The acquisition of 605 shares by the government has made them the owners of RBS, granting a deeper understanding of the bank’s operations and the ability to dictate its functioning. The bank’s investment in other banks appears primarily aimed at boosting future profits from RBS. This purchase also enhances control over the bank’s finances, ensuring higher dividends for shareholders, notably the government, in forthcoming years.
Allowing RBS to go bankrupt would have major consequences for the country. It would result in the loss of a respected bank, leading to job cuts for its employees. As a result, these unemployed individuals would rely on government assistance through state benefits. From my perspective, instead of just providing aid, the government chose to invest money in saving the bank in order to secure a return on their investment.

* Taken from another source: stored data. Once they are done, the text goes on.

(** * Data-processing-chain protocol: supervisor and default callbacks

    A shallow embedding of

    - [lib/src/types/types.ts] (the data model),
    - the [NodeSupervisor] class (signal dispatch, chain start, node-creation
      broadcast),
    - [lib/src/extra/DefaultReportingCallbacks.ts] (monitoring resolver,
      broadcast-reporting, broadcast-setup and remote-service callbacks),

    followed by the properties of the specification that concern them.

    Conventions.  An [async] function is run to completion in program order;
    its result is a [Completion]: [Normal v] for a fulfilled promise,
    [Throw e] for a rejected one.  Everything the code does to the outside
    world (a [Logger] call, an HTTP [post], a call of the injected broadcast
    function) is appended to a trace of [Event]s, in order.  Mutable objects
    live in an explicit state that is threaded through the calls. *)

From Stdlib Require Import ZArith Lia String Ascii List.
From Stdlib Require Import DecimalString DecimalPos DecimalZ.
From stdpp Require Import gmap strings list fin_maps.

Local Open Scope Z_scope.
Local Open Scope string_scope.
Local Open Scope list_scope.
Local Open Scope stdpp_scope.

(* ===================================================================== *)
(** ** JavaScript values, errors and the effect monad *)
(* ===================================================================== *)

(** [PipelineData = unknown] in types.ts: an arbitrary value.  The values
    that travel here are serialised with [JSON.stringify], so JSON values
    are what matters of them. *)
Local Unset Elimination Schemes.
Inductive JsValue : Type :=
| JUndefined
| JNull
| JBool (b : bool)
| JNum (n : Z)
| JStr (s : string)
| JArr (items : list JsValue)
| JObj (fields : list (string * JsValue)).
Local Set Elimination Schemes.

Definition PipelineData := JsValue.

(** [PipelineMeta] is imported from types.ts by the callbacks; on the wire
    it is a JSON object ([meta: {...}]). *)
Definition PipelineMeta := JsValue.

(** Template-literal conversion of an integral [number] ([Date.now()], a
    delay): plain decimal digits, with a leading minus sign when negative.
    (JavaScript switches to exponent notation only from 1e21 on, far above
    the range of a [Date].) *)
Definition Number_toString (n : Z) : string :=
  NilZero.string_of_int (Z.to_int n).

(** [s.slice(0, n)] *)
Definition slice0 (n : nat) (s : string) : string := substring 0 n s.

Module JS.

(** An [Error] object: [name] is "Error", "TypeError", ... *)
Record Error := mkError { name : string; message : string }.

Definition Error_new (msg : string) : Error := mkError "Error" msg.
Definition TypeError_new (msg : string) : Error := mkError "TypeError" msg.

(** [Error.prototype.toString], what [`${error}`] yields. *)
Definition Error_toString (e : Error) : string :=
  if String.eqb (name e) "" then message e
  else if String.eqb (message e) "" then name e
  else name e +:+ ": " +:+ message e.

Inductive Completion (A : Type) : Type :=
| Normal (a : A)
| Throw (e : Error).
Arguments Normal {A} a.
Arguments Throw {A} e.

(** JavaScript truthiness of a [string | undefined]. *)
Definition truthy (v : option string) : bool :=
  match v with
  | None => false
  | Some s => negb (String.eqb s "")
  end.

End JS.
Import JS.

(* ===================================================================== *)
(** ** types.ts *)
(* ===================================================================== *)

Module NodeStatus.
Inductive Type_ : Type := PENDING | IN_PROGRESS | COMPLETED | FAILED | PAUSED.
End NodeStatus.

(** The signals are string constants; [handleRequest] switches on the
    string it receives, which at run time need not be one of the six. *)
Module NodeSignal.
Definition NODE_CREATE : string := "node_create".
Definition NODE_DELETE : string := "node_delete".
Definition NODE_PAUSE : string := "node_pause".
Definition NODE_DELAY : string := "node_delay".
Definition NODE_RUN : string := "node_run".
Definition NODE_SEND_DATA : string := "node_send_data".
Definition all : list string :=
  [NODE_CREATE; NODE_DELETE; NODE_PAUSE; NODE_DELAY; NODE_RUN; NODE_SEND_DATA].
End NodeSignal.

(** [CallbackPayload], with the fields the callbacks read
    ([chainId], [targetId], [meta], [data]). *)
Record CallbackPayload := mkCallbackPayload {
  cp_chainId : option string;
  cp_targetId : string;
  cp_meta : option PipelineMeta;
  cp_data : PipelineData;
}.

Following a financial crisis, RBS was rescued by the government and has since made significant improvements to its operations. The government is closely monitoring their activities to ensure both profitability and repayment of taxpayers’ funds. RBS has successfully reimbursed £163bn in emergency loans from US and British taxpayers, which included high interest charges. It is hoped that even after clearing their debt, RBS will continue to uphold ethical behavior in order to avoid further compensation for those affected by their unethical actions.